* _Exercise directions_:
Could you output exactly the lines from the one containing "Theorem save_obj_perms_aborts (self" through the end of the records below, and nothing more?

[Opening Data records section]

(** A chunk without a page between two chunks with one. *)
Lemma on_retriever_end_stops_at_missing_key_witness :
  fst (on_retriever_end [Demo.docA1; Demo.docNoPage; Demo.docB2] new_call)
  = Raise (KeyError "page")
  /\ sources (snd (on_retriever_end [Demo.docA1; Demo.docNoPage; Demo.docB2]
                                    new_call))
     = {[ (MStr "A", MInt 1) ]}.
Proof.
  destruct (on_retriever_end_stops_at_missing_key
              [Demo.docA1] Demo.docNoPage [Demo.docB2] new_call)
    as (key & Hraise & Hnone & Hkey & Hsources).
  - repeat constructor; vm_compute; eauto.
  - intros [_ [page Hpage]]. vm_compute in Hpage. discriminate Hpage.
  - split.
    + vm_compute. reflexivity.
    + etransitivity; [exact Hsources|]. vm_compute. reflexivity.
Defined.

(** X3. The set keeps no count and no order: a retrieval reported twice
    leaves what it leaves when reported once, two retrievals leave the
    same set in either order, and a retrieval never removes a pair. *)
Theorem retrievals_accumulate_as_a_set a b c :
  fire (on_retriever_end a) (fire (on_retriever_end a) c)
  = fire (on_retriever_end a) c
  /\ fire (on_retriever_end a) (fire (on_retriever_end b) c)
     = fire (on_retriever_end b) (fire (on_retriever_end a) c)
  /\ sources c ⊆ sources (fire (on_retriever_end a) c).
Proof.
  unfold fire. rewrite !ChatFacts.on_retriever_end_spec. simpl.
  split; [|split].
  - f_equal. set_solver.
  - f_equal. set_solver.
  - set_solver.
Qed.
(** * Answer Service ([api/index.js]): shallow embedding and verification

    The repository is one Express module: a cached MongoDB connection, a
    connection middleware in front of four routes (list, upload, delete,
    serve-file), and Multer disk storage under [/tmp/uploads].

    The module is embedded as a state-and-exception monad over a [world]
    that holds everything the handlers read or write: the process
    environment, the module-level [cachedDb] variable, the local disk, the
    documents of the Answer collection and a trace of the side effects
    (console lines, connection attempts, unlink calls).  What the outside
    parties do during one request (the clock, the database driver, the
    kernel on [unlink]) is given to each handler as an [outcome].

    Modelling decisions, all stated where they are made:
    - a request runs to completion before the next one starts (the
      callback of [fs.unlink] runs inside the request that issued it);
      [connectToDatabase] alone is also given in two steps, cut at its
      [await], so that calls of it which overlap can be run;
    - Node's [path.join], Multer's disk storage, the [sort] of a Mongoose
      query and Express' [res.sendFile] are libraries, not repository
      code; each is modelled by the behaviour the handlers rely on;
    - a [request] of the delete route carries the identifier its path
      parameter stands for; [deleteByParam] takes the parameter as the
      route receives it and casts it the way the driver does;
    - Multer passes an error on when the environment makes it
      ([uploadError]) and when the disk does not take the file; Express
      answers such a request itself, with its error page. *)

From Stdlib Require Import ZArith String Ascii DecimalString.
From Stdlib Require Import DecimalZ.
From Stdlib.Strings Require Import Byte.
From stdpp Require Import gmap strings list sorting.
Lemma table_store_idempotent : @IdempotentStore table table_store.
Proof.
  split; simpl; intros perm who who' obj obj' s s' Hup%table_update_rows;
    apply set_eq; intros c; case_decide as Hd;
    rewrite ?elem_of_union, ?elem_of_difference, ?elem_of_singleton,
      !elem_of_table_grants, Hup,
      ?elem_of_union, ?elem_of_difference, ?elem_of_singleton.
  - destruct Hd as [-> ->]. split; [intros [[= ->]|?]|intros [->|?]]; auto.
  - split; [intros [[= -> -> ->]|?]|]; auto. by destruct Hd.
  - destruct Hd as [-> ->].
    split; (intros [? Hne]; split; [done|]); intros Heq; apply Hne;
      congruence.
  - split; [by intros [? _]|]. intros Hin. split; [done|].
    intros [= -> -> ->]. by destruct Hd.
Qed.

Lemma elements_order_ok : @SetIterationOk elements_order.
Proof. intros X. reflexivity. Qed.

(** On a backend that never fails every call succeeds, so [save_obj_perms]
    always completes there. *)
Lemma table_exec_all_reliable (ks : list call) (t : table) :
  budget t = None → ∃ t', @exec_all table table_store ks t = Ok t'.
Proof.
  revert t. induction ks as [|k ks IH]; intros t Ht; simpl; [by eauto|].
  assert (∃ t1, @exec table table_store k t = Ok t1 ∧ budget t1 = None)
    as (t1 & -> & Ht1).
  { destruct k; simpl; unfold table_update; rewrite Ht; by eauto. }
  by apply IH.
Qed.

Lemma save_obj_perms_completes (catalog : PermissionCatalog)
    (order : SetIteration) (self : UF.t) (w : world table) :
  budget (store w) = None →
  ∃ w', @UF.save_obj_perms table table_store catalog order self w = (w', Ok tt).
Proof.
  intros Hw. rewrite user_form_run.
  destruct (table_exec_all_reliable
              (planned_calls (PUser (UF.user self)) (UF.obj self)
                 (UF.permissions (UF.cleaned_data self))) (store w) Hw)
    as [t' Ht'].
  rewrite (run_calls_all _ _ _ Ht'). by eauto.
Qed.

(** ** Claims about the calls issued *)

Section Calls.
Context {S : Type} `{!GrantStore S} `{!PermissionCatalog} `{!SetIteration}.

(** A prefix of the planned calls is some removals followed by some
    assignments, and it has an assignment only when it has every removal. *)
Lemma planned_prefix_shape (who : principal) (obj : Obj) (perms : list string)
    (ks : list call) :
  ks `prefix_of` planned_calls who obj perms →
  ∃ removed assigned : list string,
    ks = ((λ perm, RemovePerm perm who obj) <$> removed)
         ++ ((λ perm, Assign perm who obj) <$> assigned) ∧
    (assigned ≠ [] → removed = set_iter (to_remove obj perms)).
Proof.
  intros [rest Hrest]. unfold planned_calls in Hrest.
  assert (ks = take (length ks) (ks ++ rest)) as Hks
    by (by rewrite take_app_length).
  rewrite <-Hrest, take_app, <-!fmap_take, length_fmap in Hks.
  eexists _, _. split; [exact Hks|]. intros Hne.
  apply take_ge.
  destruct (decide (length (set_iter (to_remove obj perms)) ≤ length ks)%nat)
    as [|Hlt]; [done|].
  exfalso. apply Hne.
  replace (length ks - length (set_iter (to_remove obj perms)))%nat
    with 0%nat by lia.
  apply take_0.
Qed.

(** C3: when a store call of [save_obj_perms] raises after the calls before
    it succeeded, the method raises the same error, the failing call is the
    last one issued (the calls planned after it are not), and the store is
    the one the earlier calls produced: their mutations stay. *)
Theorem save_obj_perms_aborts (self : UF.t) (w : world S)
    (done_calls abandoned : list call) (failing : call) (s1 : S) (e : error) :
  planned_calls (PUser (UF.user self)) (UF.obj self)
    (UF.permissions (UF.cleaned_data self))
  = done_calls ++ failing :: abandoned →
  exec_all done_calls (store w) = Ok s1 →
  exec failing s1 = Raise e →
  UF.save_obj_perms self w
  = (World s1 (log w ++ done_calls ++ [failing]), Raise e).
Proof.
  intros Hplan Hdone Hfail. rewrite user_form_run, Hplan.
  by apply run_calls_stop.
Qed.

[Closing Data records section]

* _Solved exercise_:
Theorem save_obj_perms_aborts (self : UF.t) (w : world S)
    (done_calls abandoned : list call) (failing : call) (s1 : S) (e : error) :
  planned_calls (PUser (UF.user self)) (UF.obj self)
    (UF.permissions (UF.cleaned_data self))
  = done_calls ++ failing :: abandoned →
  exec_all done_calls (store w) = Ok s1 →
  exec failing s1 = Raise e →
  UF.save_obj_perms self w
  = (World s1 (log w ++ done_calls ++ [failing]), Raise e).
Proof.
  intros Hplan Hdone Hfail. rewrite user_form_run, Hplan.
  by apply run_calls_stop.
Qed.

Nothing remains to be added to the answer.